**** Provided records ****
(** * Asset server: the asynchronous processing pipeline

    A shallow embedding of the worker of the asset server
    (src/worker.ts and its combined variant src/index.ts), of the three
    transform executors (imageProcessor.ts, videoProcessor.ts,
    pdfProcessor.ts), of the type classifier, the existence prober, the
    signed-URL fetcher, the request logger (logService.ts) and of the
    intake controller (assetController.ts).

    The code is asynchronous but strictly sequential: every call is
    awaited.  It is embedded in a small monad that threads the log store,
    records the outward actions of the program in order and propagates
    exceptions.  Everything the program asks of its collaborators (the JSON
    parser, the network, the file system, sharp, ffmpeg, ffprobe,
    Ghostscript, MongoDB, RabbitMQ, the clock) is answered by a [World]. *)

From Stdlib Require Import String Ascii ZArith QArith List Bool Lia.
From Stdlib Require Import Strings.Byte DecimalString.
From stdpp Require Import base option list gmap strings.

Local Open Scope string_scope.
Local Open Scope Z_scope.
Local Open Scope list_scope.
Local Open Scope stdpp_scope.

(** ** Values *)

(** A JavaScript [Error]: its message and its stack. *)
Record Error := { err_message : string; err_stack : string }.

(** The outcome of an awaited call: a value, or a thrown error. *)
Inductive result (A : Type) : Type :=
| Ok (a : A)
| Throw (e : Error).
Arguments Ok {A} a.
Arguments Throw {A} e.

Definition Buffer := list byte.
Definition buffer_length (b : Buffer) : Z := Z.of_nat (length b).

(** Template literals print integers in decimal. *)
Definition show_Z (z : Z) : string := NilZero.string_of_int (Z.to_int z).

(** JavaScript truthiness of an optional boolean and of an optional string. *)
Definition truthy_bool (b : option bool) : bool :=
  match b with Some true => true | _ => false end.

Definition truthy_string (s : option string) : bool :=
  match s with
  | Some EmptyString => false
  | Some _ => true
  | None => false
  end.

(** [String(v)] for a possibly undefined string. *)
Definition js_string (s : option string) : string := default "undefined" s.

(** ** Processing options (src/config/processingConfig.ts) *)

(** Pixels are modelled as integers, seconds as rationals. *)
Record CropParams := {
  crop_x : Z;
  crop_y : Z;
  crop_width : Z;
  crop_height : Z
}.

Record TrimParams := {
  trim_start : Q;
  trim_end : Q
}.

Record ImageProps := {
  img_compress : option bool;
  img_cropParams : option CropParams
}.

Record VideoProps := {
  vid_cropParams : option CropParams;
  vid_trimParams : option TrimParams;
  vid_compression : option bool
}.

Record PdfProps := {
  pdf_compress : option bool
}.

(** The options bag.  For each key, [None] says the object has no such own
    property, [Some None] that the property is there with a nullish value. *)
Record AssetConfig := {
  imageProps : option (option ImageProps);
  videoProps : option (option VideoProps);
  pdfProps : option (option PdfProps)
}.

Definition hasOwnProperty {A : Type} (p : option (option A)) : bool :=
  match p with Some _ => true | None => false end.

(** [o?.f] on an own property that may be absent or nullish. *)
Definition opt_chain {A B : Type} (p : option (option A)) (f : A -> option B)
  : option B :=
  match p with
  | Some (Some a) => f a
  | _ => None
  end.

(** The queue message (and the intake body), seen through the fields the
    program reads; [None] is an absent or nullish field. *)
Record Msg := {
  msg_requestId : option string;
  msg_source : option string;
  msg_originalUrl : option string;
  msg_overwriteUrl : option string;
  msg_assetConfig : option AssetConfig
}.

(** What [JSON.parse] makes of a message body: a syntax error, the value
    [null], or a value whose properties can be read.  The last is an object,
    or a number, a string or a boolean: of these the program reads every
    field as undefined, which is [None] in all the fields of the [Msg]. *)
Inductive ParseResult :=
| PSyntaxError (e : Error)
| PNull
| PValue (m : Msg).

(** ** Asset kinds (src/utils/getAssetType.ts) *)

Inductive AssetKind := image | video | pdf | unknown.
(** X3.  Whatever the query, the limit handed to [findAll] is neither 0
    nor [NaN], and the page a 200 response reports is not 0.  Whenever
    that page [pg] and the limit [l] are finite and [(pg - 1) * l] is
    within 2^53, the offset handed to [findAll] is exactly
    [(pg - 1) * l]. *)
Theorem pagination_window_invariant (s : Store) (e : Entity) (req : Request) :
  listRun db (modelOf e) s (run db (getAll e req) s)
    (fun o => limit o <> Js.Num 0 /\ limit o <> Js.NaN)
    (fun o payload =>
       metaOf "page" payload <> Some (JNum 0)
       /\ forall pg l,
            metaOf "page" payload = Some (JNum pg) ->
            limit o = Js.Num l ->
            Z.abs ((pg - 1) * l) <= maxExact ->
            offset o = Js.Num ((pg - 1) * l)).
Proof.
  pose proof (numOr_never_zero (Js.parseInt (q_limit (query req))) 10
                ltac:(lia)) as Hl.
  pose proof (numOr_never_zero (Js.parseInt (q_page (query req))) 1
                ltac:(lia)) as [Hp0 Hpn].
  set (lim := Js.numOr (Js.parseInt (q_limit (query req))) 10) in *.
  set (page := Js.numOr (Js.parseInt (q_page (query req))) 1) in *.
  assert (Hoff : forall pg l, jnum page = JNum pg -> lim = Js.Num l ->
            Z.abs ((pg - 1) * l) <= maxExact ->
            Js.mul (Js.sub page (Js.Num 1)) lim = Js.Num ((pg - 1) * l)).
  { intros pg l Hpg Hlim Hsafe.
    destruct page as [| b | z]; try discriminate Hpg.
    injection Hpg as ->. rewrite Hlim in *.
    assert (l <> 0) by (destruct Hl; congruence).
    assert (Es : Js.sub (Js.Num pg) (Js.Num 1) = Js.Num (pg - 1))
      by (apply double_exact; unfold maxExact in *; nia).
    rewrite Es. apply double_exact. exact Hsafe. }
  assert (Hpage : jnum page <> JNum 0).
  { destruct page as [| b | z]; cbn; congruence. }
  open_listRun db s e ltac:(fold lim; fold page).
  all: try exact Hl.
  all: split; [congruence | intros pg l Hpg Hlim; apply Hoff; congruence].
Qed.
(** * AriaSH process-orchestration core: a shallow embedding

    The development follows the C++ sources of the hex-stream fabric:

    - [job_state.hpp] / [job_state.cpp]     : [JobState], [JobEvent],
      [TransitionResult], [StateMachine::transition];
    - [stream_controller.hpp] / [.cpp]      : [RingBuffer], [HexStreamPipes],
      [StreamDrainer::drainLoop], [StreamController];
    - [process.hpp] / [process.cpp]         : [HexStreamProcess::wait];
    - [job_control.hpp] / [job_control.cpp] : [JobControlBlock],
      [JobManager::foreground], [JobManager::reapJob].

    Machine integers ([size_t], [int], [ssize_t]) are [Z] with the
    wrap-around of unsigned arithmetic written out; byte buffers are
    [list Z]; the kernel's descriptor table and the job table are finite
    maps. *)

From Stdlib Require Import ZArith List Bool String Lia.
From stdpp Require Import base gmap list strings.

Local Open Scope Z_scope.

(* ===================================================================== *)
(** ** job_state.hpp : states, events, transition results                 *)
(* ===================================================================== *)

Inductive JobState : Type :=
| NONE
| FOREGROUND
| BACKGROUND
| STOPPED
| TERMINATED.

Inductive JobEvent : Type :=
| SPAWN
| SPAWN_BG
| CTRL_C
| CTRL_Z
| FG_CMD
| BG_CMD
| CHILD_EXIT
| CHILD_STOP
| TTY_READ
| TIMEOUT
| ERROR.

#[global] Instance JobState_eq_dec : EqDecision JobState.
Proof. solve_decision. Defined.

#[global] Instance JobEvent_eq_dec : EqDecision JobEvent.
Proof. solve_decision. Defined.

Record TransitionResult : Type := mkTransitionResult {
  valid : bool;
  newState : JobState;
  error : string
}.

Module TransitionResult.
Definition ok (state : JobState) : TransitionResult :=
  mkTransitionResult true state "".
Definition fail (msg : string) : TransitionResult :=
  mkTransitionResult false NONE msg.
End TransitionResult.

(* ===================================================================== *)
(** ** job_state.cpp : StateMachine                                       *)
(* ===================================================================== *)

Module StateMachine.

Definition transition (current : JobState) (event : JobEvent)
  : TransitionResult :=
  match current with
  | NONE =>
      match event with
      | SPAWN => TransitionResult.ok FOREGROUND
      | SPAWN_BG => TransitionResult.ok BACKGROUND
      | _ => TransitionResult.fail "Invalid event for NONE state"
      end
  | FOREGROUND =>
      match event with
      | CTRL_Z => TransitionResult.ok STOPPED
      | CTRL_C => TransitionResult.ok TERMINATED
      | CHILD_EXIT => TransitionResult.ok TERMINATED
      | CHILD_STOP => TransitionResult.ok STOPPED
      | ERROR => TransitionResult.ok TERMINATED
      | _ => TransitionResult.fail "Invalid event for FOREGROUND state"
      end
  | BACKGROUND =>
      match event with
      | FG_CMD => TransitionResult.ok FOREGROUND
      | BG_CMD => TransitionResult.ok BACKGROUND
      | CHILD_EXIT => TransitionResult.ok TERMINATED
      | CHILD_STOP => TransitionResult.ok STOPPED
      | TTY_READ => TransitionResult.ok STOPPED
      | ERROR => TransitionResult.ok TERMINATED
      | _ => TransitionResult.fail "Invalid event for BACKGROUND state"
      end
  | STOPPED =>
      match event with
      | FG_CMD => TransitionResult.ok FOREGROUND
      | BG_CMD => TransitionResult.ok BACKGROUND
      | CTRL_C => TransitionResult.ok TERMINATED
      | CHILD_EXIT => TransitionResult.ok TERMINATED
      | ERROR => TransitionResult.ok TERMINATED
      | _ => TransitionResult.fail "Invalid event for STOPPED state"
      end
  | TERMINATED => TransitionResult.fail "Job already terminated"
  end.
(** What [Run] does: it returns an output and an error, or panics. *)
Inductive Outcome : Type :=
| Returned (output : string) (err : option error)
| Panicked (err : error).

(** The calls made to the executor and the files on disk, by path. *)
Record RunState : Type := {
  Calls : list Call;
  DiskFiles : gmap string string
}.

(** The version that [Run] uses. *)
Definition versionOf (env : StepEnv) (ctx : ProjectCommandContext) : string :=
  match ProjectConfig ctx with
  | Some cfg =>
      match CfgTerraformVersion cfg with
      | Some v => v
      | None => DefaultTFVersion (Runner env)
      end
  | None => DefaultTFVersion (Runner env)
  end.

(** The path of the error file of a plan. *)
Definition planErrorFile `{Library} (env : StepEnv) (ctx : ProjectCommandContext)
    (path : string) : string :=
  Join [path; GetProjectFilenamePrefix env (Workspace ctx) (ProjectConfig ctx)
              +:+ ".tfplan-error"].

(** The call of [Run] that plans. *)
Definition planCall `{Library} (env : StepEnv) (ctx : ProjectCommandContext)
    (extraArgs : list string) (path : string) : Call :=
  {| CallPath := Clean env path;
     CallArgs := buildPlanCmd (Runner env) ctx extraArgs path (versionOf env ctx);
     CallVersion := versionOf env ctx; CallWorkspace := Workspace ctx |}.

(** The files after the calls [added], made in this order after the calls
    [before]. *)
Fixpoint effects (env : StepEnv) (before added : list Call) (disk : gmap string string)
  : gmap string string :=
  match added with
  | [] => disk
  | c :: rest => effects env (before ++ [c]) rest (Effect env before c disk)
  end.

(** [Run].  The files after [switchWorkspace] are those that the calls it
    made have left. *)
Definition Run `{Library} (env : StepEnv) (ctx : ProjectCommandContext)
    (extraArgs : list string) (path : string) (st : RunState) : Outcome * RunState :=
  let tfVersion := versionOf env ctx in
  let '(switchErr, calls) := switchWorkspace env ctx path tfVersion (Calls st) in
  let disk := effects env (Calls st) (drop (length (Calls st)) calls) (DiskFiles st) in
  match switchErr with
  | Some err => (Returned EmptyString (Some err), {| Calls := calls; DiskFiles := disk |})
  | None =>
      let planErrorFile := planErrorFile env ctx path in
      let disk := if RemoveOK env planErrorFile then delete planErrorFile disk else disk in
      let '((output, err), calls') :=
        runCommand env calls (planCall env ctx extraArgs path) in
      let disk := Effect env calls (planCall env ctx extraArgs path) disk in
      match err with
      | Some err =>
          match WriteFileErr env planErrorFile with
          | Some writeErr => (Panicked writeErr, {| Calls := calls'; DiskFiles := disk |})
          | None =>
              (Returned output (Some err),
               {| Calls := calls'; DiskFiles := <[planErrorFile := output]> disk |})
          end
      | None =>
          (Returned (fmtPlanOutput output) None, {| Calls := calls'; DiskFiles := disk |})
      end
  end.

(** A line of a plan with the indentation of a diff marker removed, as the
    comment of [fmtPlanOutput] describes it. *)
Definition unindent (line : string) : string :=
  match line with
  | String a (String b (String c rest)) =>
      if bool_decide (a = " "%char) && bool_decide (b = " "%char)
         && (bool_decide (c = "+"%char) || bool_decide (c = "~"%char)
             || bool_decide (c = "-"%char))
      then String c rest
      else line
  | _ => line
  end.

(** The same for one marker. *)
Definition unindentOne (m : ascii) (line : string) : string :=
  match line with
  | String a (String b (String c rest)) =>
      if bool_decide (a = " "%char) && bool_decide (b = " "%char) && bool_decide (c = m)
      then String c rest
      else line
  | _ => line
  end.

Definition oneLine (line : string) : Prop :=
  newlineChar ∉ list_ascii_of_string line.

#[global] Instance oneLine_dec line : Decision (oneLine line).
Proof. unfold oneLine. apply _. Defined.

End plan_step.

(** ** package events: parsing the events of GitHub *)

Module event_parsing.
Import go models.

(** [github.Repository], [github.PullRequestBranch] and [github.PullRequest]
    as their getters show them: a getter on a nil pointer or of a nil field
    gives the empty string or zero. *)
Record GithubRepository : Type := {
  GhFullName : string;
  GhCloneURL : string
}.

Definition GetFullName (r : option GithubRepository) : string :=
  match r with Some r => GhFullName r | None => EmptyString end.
****
Brief: Your answer should consist solely of the lines above from the line with "PValue (m : Msg)." to the line with "(JNum pg) ->", both included, reproduced exactly.

Answer space:
| PValue (m : Msg).

(** ** Asset kinds (src/utils/getAssetType.ts) *)

Inductive AssetKind := image | video | pdf | unknown.
(** X3.  Whatever the query, the limit handed to [findAll] is neither 0
    nor [NaN], and the page a 200 response reports is not 0.  Whenever
    that page [pg] and the limit [l] are finite and [(pg - 1) * l] is
    within 2^53, the offset handed to [findAll] is exactly
    [(pg - 1) * l]. *)
Theorem pagination_window_invariant (s : Store) (e : Entity) (req : Request) :
  listRun db (modelOf e) s (run db (getAll e req) s)
    (fun o => limit o <> Js.Num 0 /\ limit o <> Js.NaN)
    (fun o payload =>
       metaOf "page" payload <> Some (JNum 0)
       /\ forall pg l,
            metaOf "page" payload = Some (JNum pg) ->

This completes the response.